**Your goal:**
Word for word, restate the lines of the data from the first through the one containing "([emitTaskCreated], [emitTaskUpdated] and", and nothing else.
=== Begin Enclosure ===
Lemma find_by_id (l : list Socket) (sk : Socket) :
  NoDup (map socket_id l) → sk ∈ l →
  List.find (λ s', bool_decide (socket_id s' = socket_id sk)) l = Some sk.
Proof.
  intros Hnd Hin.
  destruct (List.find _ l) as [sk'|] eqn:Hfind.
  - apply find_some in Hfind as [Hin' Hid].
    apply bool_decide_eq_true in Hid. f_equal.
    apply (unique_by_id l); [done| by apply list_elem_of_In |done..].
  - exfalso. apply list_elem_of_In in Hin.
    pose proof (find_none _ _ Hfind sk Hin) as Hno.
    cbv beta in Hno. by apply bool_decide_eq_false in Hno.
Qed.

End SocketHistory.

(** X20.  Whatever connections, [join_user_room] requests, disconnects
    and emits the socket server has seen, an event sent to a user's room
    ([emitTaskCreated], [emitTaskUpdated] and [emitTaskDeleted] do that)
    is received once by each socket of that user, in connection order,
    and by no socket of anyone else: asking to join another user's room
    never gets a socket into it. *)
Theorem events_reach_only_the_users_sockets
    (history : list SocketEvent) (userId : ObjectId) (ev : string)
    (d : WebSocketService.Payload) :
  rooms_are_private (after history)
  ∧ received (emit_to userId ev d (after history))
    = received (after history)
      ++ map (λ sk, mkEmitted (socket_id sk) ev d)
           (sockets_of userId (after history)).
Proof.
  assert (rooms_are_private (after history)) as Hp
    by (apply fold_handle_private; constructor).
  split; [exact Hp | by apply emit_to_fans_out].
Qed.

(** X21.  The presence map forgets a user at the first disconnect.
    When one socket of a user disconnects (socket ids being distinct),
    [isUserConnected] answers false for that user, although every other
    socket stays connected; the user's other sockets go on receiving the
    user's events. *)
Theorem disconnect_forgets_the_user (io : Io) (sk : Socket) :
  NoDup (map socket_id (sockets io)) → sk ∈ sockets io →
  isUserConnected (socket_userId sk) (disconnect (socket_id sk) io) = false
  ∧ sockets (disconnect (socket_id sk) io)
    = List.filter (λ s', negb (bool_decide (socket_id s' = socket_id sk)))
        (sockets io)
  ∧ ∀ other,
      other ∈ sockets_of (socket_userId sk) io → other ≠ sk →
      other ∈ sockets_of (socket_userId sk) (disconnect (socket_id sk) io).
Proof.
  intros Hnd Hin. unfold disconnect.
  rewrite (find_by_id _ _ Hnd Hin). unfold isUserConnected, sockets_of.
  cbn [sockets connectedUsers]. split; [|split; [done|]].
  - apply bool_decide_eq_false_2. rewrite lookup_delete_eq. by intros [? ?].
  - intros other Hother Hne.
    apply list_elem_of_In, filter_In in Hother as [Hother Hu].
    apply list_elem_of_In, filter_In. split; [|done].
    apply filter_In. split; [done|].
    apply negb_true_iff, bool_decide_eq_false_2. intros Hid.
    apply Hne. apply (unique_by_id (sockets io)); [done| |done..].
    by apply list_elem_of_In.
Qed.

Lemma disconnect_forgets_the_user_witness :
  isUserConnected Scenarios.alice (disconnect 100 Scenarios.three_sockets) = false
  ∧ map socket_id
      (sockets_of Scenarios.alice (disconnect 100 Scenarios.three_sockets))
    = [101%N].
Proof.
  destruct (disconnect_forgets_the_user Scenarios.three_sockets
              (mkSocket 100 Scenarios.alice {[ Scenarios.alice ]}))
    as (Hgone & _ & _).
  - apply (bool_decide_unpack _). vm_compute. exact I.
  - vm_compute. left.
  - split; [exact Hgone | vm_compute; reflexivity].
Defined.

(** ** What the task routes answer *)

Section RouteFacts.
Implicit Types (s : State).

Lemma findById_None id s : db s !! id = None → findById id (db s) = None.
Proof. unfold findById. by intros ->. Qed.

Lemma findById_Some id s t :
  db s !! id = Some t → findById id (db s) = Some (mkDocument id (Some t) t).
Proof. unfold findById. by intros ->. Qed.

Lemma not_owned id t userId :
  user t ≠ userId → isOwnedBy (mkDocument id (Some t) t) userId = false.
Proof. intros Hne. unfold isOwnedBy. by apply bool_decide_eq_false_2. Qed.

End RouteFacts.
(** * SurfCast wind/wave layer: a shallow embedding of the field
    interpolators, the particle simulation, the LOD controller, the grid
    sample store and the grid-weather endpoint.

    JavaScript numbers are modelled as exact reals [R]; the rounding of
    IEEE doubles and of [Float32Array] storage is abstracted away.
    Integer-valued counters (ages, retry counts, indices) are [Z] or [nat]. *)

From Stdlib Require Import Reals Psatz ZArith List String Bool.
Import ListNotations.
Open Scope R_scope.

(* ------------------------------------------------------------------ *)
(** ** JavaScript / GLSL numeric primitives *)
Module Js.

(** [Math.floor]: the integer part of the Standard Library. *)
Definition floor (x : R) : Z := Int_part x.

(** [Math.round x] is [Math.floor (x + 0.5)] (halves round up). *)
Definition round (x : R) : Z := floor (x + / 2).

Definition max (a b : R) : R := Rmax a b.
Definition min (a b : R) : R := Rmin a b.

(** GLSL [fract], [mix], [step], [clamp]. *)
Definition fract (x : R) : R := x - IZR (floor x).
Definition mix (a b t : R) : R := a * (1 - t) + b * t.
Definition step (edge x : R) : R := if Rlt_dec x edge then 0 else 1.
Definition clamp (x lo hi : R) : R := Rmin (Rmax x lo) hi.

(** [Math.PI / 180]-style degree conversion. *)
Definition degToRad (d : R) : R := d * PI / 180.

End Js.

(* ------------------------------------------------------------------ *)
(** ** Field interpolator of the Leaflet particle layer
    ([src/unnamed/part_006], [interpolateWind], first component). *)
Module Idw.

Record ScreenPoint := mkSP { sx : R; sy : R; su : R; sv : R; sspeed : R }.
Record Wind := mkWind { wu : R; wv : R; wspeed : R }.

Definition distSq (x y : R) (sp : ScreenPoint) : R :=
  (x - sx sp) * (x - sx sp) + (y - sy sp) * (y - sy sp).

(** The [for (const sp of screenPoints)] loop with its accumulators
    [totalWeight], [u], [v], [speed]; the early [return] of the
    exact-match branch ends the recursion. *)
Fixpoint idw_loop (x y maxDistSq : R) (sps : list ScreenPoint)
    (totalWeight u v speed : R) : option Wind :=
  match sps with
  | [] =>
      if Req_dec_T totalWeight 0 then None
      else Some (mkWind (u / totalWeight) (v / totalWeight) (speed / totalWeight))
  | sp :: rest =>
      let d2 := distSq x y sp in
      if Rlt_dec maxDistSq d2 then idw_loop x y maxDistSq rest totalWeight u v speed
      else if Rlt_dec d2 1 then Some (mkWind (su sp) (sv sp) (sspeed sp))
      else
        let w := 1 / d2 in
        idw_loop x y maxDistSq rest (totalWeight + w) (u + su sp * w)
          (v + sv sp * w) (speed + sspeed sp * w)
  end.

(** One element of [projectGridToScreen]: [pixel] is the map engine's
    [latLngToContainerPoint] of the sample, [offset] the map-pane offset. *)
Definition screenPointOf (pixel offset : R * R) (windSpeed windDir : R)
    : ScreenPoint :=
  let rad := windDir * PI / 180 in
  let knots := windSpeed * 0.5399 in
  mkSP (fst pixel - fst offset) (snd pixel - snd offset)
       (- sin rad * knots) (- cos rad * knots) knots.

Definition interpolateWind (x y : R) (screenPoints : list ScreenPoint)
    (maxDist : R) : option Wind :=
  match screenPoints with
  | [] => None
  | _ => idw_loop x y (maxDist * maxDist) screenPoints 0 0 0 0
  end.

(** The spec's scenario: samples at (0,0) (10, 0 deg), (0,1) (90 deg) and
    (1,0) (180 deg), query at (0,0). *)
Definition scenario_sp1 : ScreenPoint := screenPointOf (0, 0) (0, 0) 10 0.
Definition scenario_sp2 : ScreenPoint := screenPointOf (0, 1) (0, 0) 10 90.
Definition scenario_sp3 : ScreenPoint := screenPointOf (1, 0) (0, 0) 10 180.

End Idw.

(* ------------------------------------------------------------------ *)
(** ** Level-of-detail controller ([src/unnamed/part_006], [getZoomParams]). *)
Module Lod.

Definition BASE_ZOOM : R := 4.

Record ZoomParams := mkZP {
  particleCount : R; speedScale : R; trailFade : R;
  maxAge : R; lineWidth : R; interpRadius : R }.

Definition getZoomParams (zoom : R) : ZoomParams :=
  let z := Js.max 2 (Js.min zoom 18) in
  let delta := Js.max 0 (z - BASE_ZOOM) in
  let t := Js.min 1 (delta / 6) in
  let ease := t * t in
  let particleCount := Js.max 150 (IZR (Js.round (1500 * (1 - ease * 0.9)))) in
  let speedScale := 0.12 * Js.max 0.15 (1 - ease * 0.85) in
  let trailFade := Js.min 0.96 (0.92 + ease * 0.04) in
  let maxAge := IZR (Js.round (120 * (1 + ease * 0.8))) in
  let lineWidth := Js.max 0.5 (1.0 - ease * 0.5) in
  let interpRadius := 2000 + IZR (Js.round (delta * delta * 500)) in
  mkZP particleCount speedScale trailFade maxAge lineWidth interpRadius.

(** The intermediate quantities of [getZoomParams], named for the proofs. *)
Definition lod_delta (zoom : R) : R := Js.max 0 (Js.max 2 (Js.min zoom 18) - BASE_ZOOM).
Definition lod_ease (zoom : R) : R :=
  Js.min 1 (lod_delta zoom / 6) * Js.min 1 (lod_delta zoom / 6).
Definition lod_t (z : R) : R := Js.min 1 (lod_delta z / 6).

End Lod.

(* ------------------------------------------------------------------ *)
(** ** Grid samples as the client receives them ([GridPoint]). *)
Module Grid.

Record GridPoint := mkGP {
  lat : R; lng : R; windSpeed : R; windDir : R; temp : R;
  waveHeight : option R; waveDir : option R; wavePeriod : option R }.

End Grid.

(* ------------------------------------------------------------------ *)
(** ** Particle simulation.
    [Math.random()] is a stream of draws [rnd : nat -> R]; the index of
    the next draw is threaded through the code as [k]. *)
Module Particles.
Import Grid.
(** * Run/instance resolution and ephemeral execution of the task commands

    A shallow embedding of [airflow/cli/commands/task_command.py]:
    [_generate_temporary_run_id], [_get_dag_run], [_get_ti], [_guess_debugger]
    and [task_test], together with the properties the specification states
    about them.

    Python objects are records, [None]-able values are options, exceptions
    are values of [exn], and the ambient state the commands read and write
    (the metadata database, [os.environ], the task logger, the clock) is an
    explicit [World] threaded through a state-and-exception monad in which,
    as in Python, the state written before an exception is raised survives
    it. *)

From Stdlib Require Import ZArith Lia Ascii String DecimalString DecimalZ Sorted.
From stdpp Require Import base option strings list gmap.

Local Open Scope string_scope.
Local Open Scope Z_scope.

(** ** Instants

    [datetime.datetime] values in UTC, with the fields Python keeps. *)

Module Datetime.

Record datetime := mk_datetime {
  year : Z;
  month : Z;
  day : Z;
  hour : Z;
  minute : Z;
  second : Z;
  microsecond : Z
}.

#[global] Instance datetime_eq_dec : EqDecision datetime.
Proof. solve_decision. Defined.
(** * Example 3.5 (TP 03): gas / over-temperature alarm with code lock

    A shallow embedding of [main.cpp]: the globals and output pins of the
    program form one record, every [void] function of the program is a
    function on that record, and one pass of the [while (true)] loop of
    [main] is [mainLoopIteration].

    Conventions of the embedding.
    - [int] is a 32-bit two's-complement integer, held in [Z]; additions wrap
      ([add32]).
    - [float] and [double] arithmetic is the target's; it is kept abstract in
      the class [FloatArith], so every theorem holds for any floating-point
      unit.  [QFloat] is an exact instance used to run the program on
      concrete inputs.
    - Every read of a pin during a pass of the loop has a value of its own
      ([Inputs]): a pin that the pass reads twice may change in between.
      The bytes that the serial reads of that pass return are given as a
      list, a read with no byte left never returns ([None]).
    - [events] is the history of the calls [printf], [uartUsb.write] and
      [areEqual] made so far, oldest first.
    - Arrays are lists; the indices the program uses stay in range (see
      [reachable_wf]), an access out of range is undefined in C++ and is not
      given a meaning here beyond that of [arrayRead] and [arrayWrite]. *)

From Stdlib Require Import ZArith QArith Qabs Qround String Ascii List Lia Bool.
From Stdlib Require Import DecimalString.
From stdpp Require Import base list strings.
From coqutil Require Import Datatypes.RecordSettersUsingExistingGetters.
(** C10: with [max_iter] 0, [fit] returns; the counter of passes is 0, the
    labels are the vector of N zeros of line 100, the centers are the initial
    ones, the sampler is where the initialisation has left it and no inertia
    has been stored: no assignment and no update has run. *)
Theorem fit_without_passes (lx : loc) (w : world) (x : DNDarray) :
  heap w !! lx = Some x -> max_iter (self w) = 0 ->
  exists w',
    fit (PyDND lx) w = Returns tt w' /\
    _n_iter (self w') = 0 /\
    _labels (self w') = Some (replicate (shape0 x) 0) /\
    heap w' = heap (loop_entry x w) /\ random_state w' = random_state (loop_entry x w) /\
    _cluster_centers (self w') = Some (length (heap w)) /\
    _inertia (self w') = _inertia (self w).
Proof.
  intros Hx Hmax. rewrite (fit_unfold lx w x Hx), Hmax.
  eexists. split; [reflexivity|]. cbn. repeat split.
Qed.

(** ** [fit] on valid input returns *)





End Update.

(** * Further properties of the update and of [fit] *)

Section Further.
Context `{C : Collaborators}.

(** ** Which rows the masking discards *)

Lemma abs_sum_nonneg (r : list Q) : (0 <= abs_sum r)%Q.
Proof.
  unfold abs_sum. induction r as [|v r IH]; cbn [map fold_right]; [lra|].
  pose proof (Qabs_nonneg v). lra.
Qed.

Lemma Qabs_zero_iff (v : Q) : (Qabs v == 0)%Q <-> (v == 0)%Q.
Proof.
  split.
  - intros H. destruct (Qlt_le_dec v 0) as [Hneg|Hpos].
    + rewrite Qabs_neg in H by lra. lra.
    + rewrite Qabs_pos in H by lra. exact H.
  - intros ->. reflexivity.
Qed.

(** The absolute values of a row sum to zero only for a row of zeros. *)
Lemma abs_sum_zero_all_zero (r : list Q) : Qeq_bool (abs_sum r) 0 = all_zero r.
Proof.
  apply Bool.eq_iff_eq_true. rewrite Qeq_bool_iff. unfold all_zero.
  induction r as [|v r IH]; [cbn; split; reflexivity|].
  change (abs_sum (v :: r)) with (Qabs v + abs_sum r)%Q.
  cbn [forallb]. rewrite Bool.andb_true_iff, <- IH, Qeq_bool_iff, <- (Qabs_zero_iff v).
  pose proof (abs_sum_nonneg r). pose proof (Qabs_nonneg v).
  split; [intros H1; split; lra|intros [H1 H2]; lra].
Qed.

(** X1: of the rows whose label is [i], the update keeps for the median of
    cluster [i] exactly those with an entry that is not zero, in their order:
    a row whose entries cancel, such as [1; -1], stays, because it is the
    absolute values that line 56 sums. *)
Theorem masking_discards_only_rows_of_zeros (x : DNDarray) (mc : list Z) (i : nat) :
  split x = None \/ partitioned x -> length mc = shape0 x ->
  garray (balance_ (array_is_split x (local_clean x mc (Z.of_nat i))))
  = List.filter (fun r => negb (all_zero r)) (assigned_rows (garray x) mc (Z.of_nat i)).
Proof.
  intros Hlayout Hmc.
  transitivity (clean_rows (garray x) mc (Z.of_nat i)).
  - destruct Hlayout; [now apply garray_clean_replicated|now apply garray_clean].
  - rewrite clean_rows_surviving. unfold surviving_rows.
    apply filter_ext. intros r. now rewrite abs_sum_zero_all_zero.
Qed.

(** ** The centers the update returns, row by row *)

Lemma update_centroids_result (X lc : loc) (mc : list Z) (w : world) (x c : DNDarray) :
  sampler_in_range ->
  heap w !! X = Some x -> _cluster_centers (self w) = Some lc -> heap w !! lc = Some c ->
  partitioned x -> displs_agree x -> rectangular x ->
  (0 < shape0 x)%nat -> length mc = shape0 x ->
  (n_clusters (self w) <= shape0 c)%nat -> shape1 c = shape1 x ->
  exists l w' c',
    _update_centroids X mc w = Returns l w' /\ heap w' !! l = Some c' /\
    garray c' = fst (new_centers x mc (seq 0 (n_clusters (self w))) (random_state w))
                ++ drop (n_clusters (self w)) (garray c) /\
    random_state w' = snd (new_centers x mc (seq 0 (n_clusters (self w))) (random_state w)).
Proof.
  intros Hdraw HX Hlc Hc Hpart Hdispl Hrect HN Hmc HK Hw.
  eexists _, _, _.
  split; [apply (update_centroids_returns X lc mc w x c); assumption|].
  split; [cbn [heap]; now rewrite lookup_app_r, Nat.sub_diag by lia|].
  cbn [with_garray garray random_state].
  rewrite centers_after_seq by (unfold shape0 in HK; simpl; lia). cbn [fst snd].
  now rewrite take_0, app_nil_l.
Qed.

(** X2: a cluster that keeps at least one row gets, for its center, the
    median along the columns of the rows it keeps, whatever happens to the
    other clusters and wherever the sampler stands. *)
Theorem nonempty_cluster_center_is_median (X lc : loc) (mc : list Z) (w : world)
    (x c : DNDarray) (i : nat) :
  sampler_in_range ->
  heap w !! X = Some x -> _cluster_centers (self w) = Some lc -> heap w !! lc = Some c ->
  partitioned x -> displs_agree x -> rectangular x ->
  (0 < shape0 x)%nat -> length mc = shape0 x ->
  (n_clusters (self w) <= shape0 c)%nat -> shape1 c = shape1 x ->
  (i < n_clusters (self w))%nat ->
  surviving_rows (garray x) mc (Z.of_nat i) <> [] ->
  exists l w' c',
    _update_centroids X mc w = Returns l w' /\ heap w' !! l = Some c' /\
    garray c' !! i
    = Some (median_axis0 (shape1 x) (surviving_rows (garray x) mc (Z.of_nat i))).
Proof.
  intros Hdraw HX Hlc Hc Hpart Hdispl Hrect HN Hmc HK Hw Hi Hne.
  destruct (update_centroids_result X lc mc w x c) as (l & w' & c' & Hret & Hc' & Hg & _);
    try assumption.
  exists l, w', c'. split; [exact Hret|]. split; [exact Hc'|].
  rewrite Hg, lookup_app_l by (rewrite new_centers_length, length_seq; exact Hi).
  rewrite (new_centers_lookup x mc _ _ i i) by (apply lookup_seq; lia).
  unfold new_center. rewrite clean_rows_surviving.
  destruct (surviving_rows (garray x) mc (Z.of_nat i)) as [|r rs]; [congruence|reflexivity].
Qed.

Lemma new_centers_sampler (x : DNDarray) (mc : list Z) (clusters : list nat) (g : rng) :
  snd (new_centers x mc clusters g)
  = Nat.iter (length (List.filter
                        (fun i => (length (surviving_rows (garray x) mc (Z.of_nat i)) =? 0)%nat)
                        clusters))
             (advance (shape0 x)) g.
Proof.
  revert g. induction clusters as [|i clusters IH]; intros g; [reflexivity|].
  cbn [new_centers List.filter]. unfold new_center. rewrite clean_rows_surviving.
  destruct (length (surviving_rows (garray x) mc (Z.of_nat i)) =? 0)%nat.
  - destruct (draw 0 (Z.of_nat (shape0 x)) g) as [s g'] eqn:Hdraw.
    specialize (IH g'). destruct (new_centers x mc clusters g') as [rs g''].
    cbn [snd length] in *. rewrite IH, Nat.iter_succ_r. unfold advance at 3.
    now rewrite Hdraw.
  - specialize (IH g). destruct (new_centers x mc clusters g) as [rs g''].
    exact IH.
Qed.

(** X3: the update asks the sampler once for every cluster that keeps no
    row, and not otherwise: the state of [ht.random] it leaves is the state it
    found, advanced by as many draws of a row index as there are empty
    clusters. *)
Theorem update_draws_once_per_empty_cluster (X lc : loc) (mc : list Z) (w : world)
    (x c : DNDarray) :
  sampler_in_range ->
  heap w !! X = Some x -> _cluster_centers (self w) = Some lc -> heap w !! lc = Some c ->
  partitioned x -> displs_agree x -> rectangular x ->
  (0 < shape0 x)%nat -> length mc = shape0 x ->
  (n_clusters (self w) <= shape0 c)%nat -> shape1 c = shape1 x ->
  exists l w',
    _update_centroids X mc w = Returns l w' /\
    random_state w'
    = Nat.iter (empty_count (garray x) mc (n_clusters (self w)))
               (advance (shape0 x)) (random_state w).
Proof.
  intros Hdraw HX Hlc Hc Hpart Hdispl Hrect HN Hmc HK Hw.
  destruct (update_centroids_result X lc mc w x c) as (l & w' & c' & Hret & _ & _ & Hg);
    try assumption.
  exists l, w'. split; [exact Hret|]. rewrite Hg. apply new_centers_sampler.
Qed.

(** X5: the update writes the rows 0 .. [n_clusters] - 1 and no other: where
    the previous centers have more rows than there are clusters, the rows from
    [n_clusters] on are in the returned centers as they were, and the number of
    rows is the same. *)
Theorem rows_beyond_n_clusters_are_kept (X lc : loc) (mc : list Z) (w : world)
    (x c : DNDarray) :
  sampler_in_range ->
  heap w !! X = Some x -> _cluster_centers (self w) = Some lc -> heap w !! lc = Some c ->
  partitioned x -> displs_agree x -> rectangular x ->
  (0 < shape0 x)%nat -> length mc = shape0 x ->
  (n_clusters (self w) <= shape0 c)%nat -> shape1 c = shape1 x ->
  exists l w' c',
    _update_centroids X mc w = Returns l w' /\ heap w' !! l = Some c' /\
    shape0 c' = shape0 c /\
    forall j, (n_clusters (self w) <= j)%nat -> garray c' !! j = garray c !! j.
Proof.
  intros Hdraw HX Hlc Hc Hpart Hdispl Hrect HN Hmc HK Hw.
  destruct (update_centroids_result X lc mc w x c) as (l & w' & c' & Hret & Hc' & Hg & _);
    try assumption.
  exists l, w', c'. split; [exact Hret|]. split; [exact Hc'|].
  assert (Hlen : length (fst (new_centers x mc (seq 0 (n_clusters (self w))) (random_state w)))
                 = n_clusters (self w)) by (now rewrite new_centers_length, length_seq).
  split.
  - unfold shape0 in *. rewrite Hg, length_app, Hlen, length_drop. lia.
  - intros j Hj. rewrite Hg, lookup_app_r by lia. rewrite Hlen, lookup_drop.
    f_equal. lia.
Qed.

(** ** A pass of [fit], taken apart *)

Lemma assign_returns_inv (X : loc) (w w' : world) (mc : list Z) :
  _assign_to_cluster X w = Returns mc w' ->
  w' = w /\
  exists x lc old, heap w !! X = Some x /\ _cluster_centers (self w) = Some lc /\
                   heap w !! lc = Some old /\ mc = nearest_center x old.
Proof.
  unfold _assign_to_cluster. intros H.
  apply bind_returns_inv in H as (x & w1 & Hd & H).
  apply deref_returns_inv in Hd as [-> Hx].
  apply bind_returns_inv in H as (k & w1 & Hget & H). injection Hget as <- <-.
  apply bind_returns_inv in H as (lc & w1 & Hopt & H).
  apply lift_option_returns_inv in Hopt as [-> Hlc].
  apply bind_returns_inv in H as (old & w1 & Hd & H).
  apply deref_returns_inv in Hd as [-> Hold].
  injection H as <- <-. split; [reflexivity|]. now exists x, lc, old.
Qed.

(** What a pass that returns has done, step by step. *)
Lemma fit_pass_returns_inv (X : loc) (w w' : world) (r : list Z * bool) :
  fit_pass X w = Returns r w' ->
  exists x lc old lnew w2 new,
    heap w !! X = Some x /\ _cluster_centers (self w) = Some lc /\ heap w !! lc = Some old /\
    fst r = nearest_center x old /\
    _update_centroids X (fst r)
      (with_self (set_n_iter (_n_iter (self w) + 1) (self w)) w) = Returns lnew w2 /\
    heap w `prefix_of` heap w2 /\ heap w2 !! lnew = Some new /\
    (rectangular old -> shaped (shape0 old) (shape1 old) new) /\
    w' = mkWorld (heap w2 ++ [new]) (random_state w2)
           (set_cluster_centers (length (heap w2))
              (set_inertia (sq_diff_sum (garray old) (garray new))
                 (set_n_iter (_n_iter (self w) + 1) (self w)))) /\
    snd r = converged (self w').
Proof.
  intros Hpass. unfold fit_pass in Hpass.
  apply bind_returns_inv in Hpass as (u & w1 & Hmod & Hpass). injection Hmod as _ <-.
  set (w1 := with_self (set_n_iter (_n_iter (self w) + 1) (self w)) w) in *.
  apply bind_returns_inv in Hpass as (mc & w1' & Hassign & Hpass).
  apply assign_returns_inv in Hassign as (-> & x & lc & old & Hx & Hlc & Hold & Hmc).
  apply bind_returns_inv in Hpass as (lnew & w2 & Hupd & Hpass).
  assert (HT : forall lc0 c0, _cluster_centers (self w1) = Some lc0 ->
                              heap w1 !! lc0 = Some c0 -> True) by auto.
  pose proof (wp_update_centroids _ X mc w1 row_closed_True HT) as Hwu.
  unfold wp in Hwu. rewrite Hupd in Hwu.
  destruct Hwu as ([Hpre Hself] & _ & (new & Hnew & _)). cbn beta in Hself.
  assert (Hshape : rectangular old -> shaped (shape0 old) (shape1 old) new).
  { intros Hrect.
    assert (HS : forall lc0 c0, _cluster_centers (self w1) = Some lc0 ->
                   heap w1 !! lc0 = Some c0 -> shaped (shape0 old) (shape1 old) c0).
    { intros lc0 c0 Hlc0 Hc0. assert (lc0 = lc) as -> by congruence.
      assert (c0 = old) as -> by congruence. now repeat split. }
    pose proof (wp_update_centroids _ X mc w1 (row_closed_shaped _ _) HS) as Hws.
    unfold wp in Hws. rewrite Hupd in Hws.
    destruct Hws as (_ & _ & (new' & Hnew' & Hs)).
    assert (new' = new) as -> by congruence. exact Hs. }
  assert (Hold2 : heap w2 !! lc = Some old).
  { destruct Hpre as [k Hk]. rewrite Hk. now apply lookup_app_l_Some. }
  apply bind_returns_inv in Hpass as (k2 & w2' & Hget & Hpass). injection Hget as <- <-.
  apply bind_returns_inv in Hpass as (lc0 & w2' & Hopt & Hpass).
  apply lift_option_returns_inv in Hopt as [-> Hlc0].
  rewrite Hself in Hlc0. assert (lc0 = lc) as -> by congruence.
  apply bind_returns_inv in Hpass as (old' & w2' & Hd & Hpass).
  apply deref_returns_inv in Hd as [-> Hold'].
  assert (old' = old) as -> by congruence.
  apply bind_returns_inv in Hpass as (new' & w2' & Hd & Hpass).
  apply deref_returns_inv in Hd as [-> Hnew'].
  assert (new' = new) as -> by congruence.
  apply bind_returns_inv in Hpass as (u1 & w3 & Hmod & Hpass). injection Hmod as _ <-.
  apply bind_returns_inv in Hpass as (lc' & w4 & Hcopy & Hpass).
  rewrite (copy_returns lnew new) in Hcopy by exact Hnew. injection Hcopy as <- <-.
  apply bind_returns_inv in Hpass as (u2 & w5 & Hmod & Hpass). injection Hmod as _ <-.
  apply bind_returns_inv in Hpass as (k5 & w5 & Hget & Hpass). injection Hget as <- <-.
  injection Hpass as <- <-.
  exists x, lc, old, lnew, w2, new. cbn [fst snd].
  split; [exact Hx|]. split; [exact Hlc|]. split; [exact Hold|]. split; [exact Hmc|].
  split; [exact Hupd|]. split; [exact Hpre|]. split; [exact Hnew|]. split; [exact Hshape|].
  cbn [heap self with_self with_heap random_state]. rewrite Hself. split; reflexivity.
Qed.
=== End Enclosure ===
**Output for this task:**
Lemma find_by_id (l : list Socket) (sk : Socket) :
  NoDup (map socket_id l) → sk ∈ l →
  List.find (λ s', bool_decide (socket_id s' = socket_id sk)) l = Some sk.
Proof.
  intros Hnd Hin.
  destruct (List.find _ l) as [sk'|] eqn:Hfind.
  - apply find_some in Hfind as [Hin' Hid].
    apply bool_decide_eq_true in Hid. f_equal.
    apply (unique_by_id l); [done| by apply list_elem_of_In |done..].
  - exfalso. apply list_elem_of_In in Hin.
    pose proof (find_none _ _ Hfind sk Hin) as Hno.
    cbv beta in Hno. by apply bool_decide_eq_false in Hno.
Qed.

End SocketHistory.

(** X20.  Whatever connections, [join_user_room] requests, disconnects
    and emits the socket server has seen, an event sent to a user's room
    ([emitTaskCreated], [emitTaskUpdated] and [emitTaskDeleted] do that)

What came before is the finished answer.